Vergílio Alberto Vieira, poeta bracarense e autor de mais de uma dúzia de colecções poéticas, já foi reconhecido pela inclusão de símbolos enraizados a temas e cenas cristãos, à sua experiência como soldado na guerra colonial e à “concentração” semântica que leva ao leitor a um inesperado auto-reconhecimento ontológico. Desde os anos 90, o autor aproveita-se da densidade do aforismo para pôr à luz todas as possíveis respostas, e por vezes contestações, às questões da impenetrabilidade da palavra poética e a capacidade desta de revelar as várias e contraditórias verdades do nosso mundo artístico e extra-artístico pós-moderno. Por meio deste estudo, portanto, ver-se-ão estas duas faces dos versos de Vieira, aquela da tendência ao misticismo com raíz no imaginário religioso, e esta da presença do aforismo. Aproximar-se-á destas duas vertentes através de uma contextualização literária e crítica cujas bases se encontram nas perspetivas já estabelecidas até ao aforismo, à epistemologia mítica/mística na obra de Vieira e àquelas de outros autores portugueses e ibéricos de temática similar. Cria-se por meio deste empenho poético um espírito híbrido, no qual as forças do processo de iluminação combinam com a dupla tendência, de acelerar a leitura e desacelerar a compreensão, no aforismo num contexto mítico, de uma cenografia de forte impulso religioso. Concluir-se-á que é a partir destes versos de Vieira que começamos a entender a verdadeira finalidade da obra do poeta como ponte que serve, na realidade, de ponto de encontro entre estas intuições ontológicas supostamente em conflito.

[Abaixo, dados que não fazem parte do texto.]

Lemma digits_unique (m : positive) (d : Z) :
  2 ^ (d - 1) <= Zpos m < 2 ^ d -> Zpos (digits2_pos m) = d.
Proof.
  intros [Hlo Hhi]. pose proof (digits_bounds m) as [Blo Bhi].
  set (dm := Zpos (digits2_pos m)) in *.
  assert (Hdm : 0 < dm) by (unfold dm; lia).
  assert (Hd : 0 < d).
  { destruct (Z_lt_le_dec 0 d); [assumption|exfalso].
    assert (2 ^ d <= 2 ^ 0) by
      (destruct (Z_lt_le_dec d 0);
       [rewrite Z.pow_neg_r by lia; cbn; lia | apply pow2_le; lia]).
    cbn in *. lia. }
  destruct (Z.lt_trichotomy dm d) as [Hlt|[Heq|Hgt]]; [exfalso|assumption|exfalso].
  - assert (2 ^ dm <= 2 ^ (d - 1)) by (apply pow2_le; lia). lia.
  - assert (2 ^ d <= 2 ^ (dm - 1)) by (apply pow2_le; lia). lia.
Qed.

Lemma Zdigits2_pos (m : positive) : Zdigits2 (Zpos m) = Zpos (digits2_pos m).
Proof. reflexivity. Qed.

Lemma fexp_eq (e : Z) : fexp prec emax e = Z.max (e - 53) (-1074).
Proof. reflexivity. Qed.

(** [iter_pos] is the iteration of the standard library. *)
Lemma iter_pos_iter (A : Type) (f : A -> A) (p : positive) (a : A) :
  iter_pos f p a = Pos.iter f a p.
Proof.
  revert a. induction p as [p IH|p IH|]; intros a; cbn.
  - rewrite !IH. rewrite !Pos.iter_swap. reflexivity.
  - rewrite !IH. reflexivity.
  - reflexivity.
Qed.

Lemma iter_xO (m p : positive) : Zpos (Pos.iter xO m p) = Zpos m * 2 ^ Zpos p.
Proof.
  induction p as [|p IH] using Pos.peano_ind.
  - cbn. lia.
  - rewrite Pos.iter_succ, Pos2Z.inj_xO, IH, Pos2Z.inj_succ.
    rewrite Z.pow_succ_r by lia. lia.
Qed.

(** One step of [shr] halves the mantissa. *)
Lemma shr_1_m (mrs : shr_record) :
  0 <= shr_m mrs -> shr_m (shr_1 mrs) = shr_m mrs / 2.
Proof.
  destruct mrs as [m r s]. cbn [shr_m]. intros Hm.
  destruct m as [|[p|p|]|p]; cbn [shr_1 shr_m].
  - reflexivity.
  - apply (Z.div_unique_pos _ _ _ 1); lia.
  - apply (Z.div_unique_pos _ _ _ 0); lia.
  - reflexivity.
  - lia.
Qed.
(** A run of [cleanupForceDestroyedUnit] on an existing unit, read from its
    trace. *)
Lemma force_destroyed_unit_run unitId (s : HS W) u :
  fst (called exec s (StUnit unitId)) = (u, None) ->
  let r := run exec (cleanupForceDestroyedUnit unitId) s in
  let evs := since s (snd r) in
  exists dead,
    pick asEnsureDead evs = [(u, dead)]
    /\ fst r = (if isErrUnitHasSubordinates dead || isErrUnitHasStorageAttachments dead
                then dead else None)
    /\ if isErrUnitHasSubordinates dead || isErrUnitHasStorageAttachments dead
       then pick asTransaction evs = []
       else exists now id verdict,
           pick asClockRead evs = [now]
           /\ pick asTransaction evs
              = [([OpInsert cleanupsC id
                     (backstop cleanupKind.cleanupForceRemoveUnit unitId now id)],
                  verdict)]
           /\ (verdict = None -> hasId id (cleanups (snd r)) = true)
           /\ (verdict <> None ->
               In ("couldn't schedule %s cleanup: %v",
                   [V cleanupKind.cleanupForceRemoveUnit; E verdict])
                  (pick asWarning evs)).
Proof.
  intros Hlook. cbv zeta. unfold cleanupForceDestroyedUnit. cbn [bind call].
  cbn [run]. pose proof (called_trace exec (StUnit unitId) s) as Ht0.
  destruct (called exec s (StUnit unitId)) as [[u' e'] s1]. simpl in Hlook, Ht0.
  inversion Hlook; subst u' e'. cbn [IsNotFound isNil negb].
  (* the subordinates *)
  rewrite run_orElse.
  match goal with
  | |- context [run exec (forEach (SubordinateNames u) ?body) s1] =>
      pose proof (destroy_subordinates_goes_on (SubordinateNames u) s1
                  : fst (run exec (forEach (SubordinateNames u) body) s1) = None)
        as Hnone;
      assert (Hfp : Footprint anyAnswer beforeDead (forEach (SubordinateNames u) body))
        by footprint;
      destruct (run_quiet s1 Hfp) as [evs1 [Ht1 Hall1]];
      destruct (run exec (forEach (SubordinateNames u) body) s1) as [r1 s2]
  end.
  simpl in Hnone, Ht1. subst r1. clear Hfp.
  (* the relations, the storage *)
  cbn [run]. pose proof (called_trace exec (RelationsInScope u) s2) as Ht2.
  destruct (called exec s2 (RelationsInScope u)) as [[rels err2] s3]. simpl in Ht2.
  set (evs2 := [Called (RelationsInScope u) (rels, err2)]) in Ht2.
  assert (Hall2 : Forall (satisfies beforeDead) evs2) by (repeat constructor).
  clearbody evs2.
  match goal with
  | |- context [run exec (bind ?p ?f) s3] =>
      assert (Hfp : Footprint anyAnswer beforeDead p) by footprint;
      destruct (step_quiet f s3 Hfp) as [x3 [s4 [evs3 [_ [Ht3 [Hall3 Heq]]]]]];
      rewrite Heq; clear Heq Hfp
  end.
  match goal with
  | |- context [run exec (bind ?p ?f) s4] =>
      assert (Hfp : Footprint anyAnswer beforeDead p)
        by (unfold forceRemoveUnitStorageAttachments; footprint);
      destruct (step_quiet f s4 Hfp) as [err4 [s5 [evs4 [_ [Ht4 [Hall4 Heq]]]]]];
      rewrite Heq; clear Heq Hfp
  end.
  match goal with
  | |- context [run exec (bind ?p ?f) s5] =>
      assert (Hfp : Footprint anyAnswer beforeDead p) by footprint;
      destruct (step_quiet f s5 Hfp) as [x5 [s6 [evs5 [_ [Ht5 [Hall5 Heq]]]]]];
      rewrite Heq; clear Heq Hfp
  end.
  (* EnsureDead *)
  cbn [bind call run].
  pose proof (called_trace exec (UnitEnsureDead u) s6) as Ht6.
  destruct (called exec s6 (UnitEnsureDead u)) as [dead s7]. simpl in Ht6.
  exists dead.
  assert (Hpre : trace s7 = trace s ++ (Called (StUnit unitId) (u, None)
                   :: evs1 ++ evs2 ++ evs3 ++ evs4 ++ evs5)
                   ++ [Called (UnitEnsureDead u) dead]).
  { rewrite Ht6, Ht5, Ht4, Ht3, Ht2, Ht1, Ht0. same_events. }
  assert (Hquiet : Forall (satisfies beforeDead)
                     (Called (StUnit unitId) (u, None)
                        :: evs1 ++ evs2 ++ evs3 ++ evs4 ++ evs5)).
  { constructor; [exact I |]. repeat (apply Forall_app; split); assumption. }
  assert (HnoDead : pick asEnsureDead (Called (StUnit unitId) (u, None)
                        :: evs1 ++ evs2 ++ evs3 ++ evs4 ++ evs5) = []).
  { apply (@pick_none _ asEnsureDead beforeDead); [not_picked | exact Hquiet]. }
  assert (HnoTxn : pick asTransaction (Called (StUnit unitId) (u, None)
                        :: evs1 ++ evs2 ++ evs3 ++ evs4 ++ evs5) = []).
  { apply (@pick_none _ asTransaction beforeDead); [not_picked | exact Hquiet]. }
  assert (HnoClock : pick asClockRead (Called (StUnit unitId) (u, None)
                        :: evs1 ++ evs2 ++ evs3 ++ evs4 ++ evs5) = []).
  { apply (@pick_none _ asClockRead beforeDead); [not_picked | exact Hquiet]. }
  destruct (isErrUnitHasSubordinates dead || isErrUnitHasStorageAttachments dead).
  - (* try again later *)
    cbn [run fst snd]. rewrite (since_app s s7 _ Hpre), !pick_app, HnoDead, HnoTxn.
    repeat split.
  - (* the backstop *)
    rewrite run_bind.
    assert (Hlog : exists evs6 s8,
               run exec (if negb (isNil dead)
                         then logf Warning "couldn't set unit %q dead: %v" [V unitId; E dead]
                         else Ret tt) s7 = (tt, s8)
               /\ trace s8 = trace s7 ++ evs6 /\ cleanups s8 = cleanups s7
               /\ pick asEnsureDead evs6 = [] /\ pick asTransaction evs6 = []
               /\ pick asClockRead evs6 = []).
    { destruct (negb (isNil dead)); cbn.
      - eexists [_], _. repeat split.
      - exists [], s7. rewrite app_nil_r. repeat split. }
    destruct Hlog as [evs6 [s8 [Hrun [Ht7 [Hc7 [Hd6 [Hx6 Hk6]]]]]]]. rewrite Hrun.
    rewrite run_bind.
    destruct (run_scheduleForceCleanup cleanupKind.cleanupForceRemoveUnit unitId s8)
      as [now [id [verdict [Ht8 Hc8]]]].
    destruct (run exec (scheduleForceCleanup cleanupKind.cleanupForceRemoveUnit unitId) s8)
      as [[] s9].
    cbn [run fst snd] in *.
    assert (Hall : trace s9 = trace s ++
              ((Called (StUnit unitId) (u, None) :: evs1 ++ evs2 ++ evs3 ++ evs4 ++ evs5)
               ++ [Called (UnitEnsureDead u) dead] ++ evs6
               ++ [Called Now now; Called NewObjectId id;
                   Called (RunTransaction
                             [OpInsert cleanupsC id
                                (backstop cleanupKind.cleanupForceRemoveUnit unitId now id)])
                          verdict]
               ++ match verdict with
                  | None => []
                  | Some _ => [Logged Warning "couldn't schedule %s cleanup: %v"
                                      [V cleanupKind.cleanupForceRemoveUnit; E verdict]]
                  end)).
    { rewrite Ht8, Ht7, Hpre. same_events. }
    rewrite (since_app s s9 _ Hall), !pick_app, HnoDead, HnoTxn, HnoClock, Hd6, Hx6, Hk6.
    split; [destruct verdict; reflexivity |]. split; [reflexivity |].
    exists now, id, verdict. split; [destruct verdict; reflexivity |].
    split; [destruct verdict; reflexivity |].
    split; [intros ->; rewrite Hc8; apply hasId_insertDoc |].
    intros Hv. destruct verdict as [e |]; [| now destruct Hv].
    do 4 (apply in_or_app; right). simpl. now left.
Qed.
(** The time values of the logs whose timestamp is a valid date. *)
Definition validTimes (logs : list LogEntry) : list Z :=
  flat_map (fun log =>
              match Builtin.new_Date (Js.read "@timestamp" log) with
              | Some t => [t]
              | None => []
              end) logs.

(** The valid time values of the logs, ascending. *)
Definition sortedTimes (logs : list LogEntry) : list Z :=
  sort (fun a b => (a - b <=? 0)%Z) (validTimes logs).

(** The bucket counting loop of [timelineData]. *)
Definition countBuckets (bucketMs : Z) (timestamps : list Z) : list (Z * nat) :=
  fold_left
    (fun buckets ts =>
       let bucketKey := bucketOf ts bucketMs in
       let old := match mapGet Z.eqb bucketKey buckets with
                  | Some c => c
                  | None => 0
                  end in
       mapSet Z.eqb bucketKey (old + 1) buckets)
    timestamps [].

(** The bucket size and the label format that [timelineData] chooses
    from the range of the timestamps. *)
Definition bucketing (range : Z) : Z * (Z -> string) :=
  if (range <? hour)%Z then (minute, toLocaleTimeString)
  else if (range <? day)%Z then ((15 * minute)%Z, toLocaleTimeString)
  else if (range <? 7 * day)%Z then (hour, toLocaleWeekdayHour)
  else (day, toLocaleMonthDay).

(** [Math.max(...counts)] on the counts of a non-empty [Map]: the spread
    passes one argument per count, and a call with more arguments than
    the engine accepts throws a [RangeError]. *)
Definition maxSpread (counts : list nat) : Completion nat :=
  if (N.of_nat (List.length counts) <=? maxArguments)%N
  then Normal (fold_left Nat.max counts 0)
  else Throw rangeErrorMessage.
(** X6.  [initialize_user] on a user who has a document never writes: when
    [get_user_credits] reports the account the answer is that account,
    and when the document exists but is not a valid account the answer is
    the error 500 "Failed to retrieve initialized user credits"; in both
    cases the store is unchanged. *)
Theorem initialize_user_existing
    (env : Env) (d : db) (current_user : string) (data : document) :
  users d !! current_user = Some data →
  let out := run (initialize_user env current_user) d in
  w_db (snd out) = d ∧
  match FirestoreService.get_user_credits (settings env) (now env) d current_user with
  | Some existing => fst out = Ok existing
  | None => fst out = HTTPException 500 "Failed to retrieve initialized user credits"
  end.
Proof.
  intros Huser out. subst out.
  exact (initialize_user_on_document env d current_user data Huser).
Qed.

Lemma initialize_user_existing_witness :
  let out := run (initialize_user Sample.env "alice") Sample.store in
  w_db (snd out) = Sample.store ∧
  fst out = Ok {| uc_user_id := "alice"; chat_credits := 5; gen_ai_credits := 1;
                  last_reset := 0; subscription_tier := "pro" |}.
Proof.
  apply (initialize_user_existing Sample.env Sample.store "alice" Sample.alice eq_refl).
Defined.

(** X7.  A negative stored balance locks the account.  When one of the two
    credit fields of a user document holds a negative number (which
    [add_credits] with a negative amount can bring about),
    [get_user_credits] reports no account; so the chat handler answers 404
    "User not found", [reset_monthly_credits] answers [False] at any time
    and never restores the allotment, and [initialize_user] answers 500;
    none of them changes the store. *)
Theorem negative_balance_locks_account
    (d : db) (user_id : string) (data : document) (n : Z) :
  users d !! user_id = Some data →
  n < 0 →
  data !! "chatCredits"%string = Some (VInt n) ∨
  data !! "genAICredits"%string = Some (VInt n) →
  (∀ s now, FirestoreService.get_user_credits s now d user_id = None) ∧
  (∀ s now, CreditManager.reset_monthly_credits s now d user_id = (false, d)) ∧
  (∀ env chat_request,
     limiter_allows env = true → cr_user_id chat_request = user_id →
     run (chat_endpoint env chat_request user_id) d =
       (HTTPException 404 "User not found",
        {| w_db := d;
           w_trace := [EvRateLimit; EvIdentity; EvGetUserCredits user_id] |})) ∧
  (∀ env,
     fst (run (initialize_user env user_id) d)
       = HTTPException 500 "Failed to retrieve initialized user credits" ∧
     w_db (snd (run (initialize_user env user_id) d)) = d).
Proof.
  intros Huser Hneg Hfield.
  assert (Hnone : ∀ s now, FirestoreService.get_user_credits s now d user_id = None).
  { intros s now. unfold FirestoreService.get_user_credits. rewrite Huser.
    assert (Hbad : validate_credits (VInt n) = None).
    { unfold validate_credits. simpl. destruct (Z.leb_spec 0 n); [lia | done]. }
    destruct Hfield as [Hf | Hf].
    - unfold dict_get at 1. rewrite Hf, Hbad. done.
    - unfold dict_get. rewrite Hf, Hbad. by repeat case_match. }
  split; [done |]. split; [| split].
  - intros s now. unfold CreditManager.reset_monthly_credits. by rewrite Hnone.
  - intros env chat_request Hlim Hid. unfold chat_endpoint, chat_call. run_handler.
    rewrite Hlim. run_handler. rewrite Hid.
    rewrite bool_decide_false by (intros H; by apply H).
    run_handler. rewrite Hnone. done.
  - intros env.
    pose proof (initialize_user_on_document env d user_id data Huser) as [Hdb Hres].
    rewrite Hnone in Hres. done.
Qed.

Lemma negative_balance_locks_account_witness :
  let d := snd (CreditManager.add_credits 1 Sample.store "alice" "chat" (-10) "adjustment") in
  (∀ s now, FirestoreService.get_user_credits s now d "alice" = None) ∧
  (∀ s now, CreditManager.reset_monthly_credits s now d "alice" = (false, d)) ∧
  (∀ env chat_request,
     limiter_allows env = true → cr_user_id chat_request = "alice"%string →
     run (chat_endpoint env chat_request "alice") d =
       (HTTPException 404 "User not found",
        {| w_db := d;
           w_trace := [EvRateLimit; EvIdentity; EvGetUserCredits "alice"] |})) ∧
  (∀ env,
     fst (run (initialize_user env "alice") d)
       = HTTPException 500 "Failed to retrieve initialized user credits" ∧
     w_db (snd (run (initialize_user env "alice") d)) = d).
Proof.
  apply (negative_balance_locks_account
           (snd (CreditManager.add_credits 1 Sample.store "alice" "chat" (-10) "adjustment"))
           "alice"
           (<["lastChatCreditAdded"%string := VTime 1]>
              (<["chatCredits"%string := VInt (-5)]> Sample.alice))
           (-5));
    [reflexivity | lia | left; reflexivity].
Defined.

Embora a combinação de técnicas poéticas modernas e/ou contemporâneas revele a sua evidente presença nas artes literárias nos séc. XX e XXI, sobretudo [End Page 97] em obras de poetas de tradições linguísticas ibéricas como aquelas de Joaquim Pessoa e António Ramos Rosa (ambos de Portugal), Ana Paula Ribeiro Tavares (de Angola), José Ángel Valente e Clara Janés (ambos de Es-panha), a literatura mística apresenta raízes numa desconhecida antiguidade e evoluiu conforme o contexto no qual se encontrava. A despercebida continuidade desta tendência não se esconde do olho crítico moderno. Toda obra mística de (relativamente nova) tradição ibérica ou de influência ibérica (como surge no caso de Ribeiro Tavares, por exemplo) dispõe de certos elementos, tais como: as oposições binárias, a presença duma figura “mística,” e o processo de criação do conceito e da abstracção do mesmo até à revelação da “verdade” essencial da natureza do ser espiritual (falando em termos epistemológicos) num mundo cindido entre a matéria falsa e a imatéria divina e / ou do mais além.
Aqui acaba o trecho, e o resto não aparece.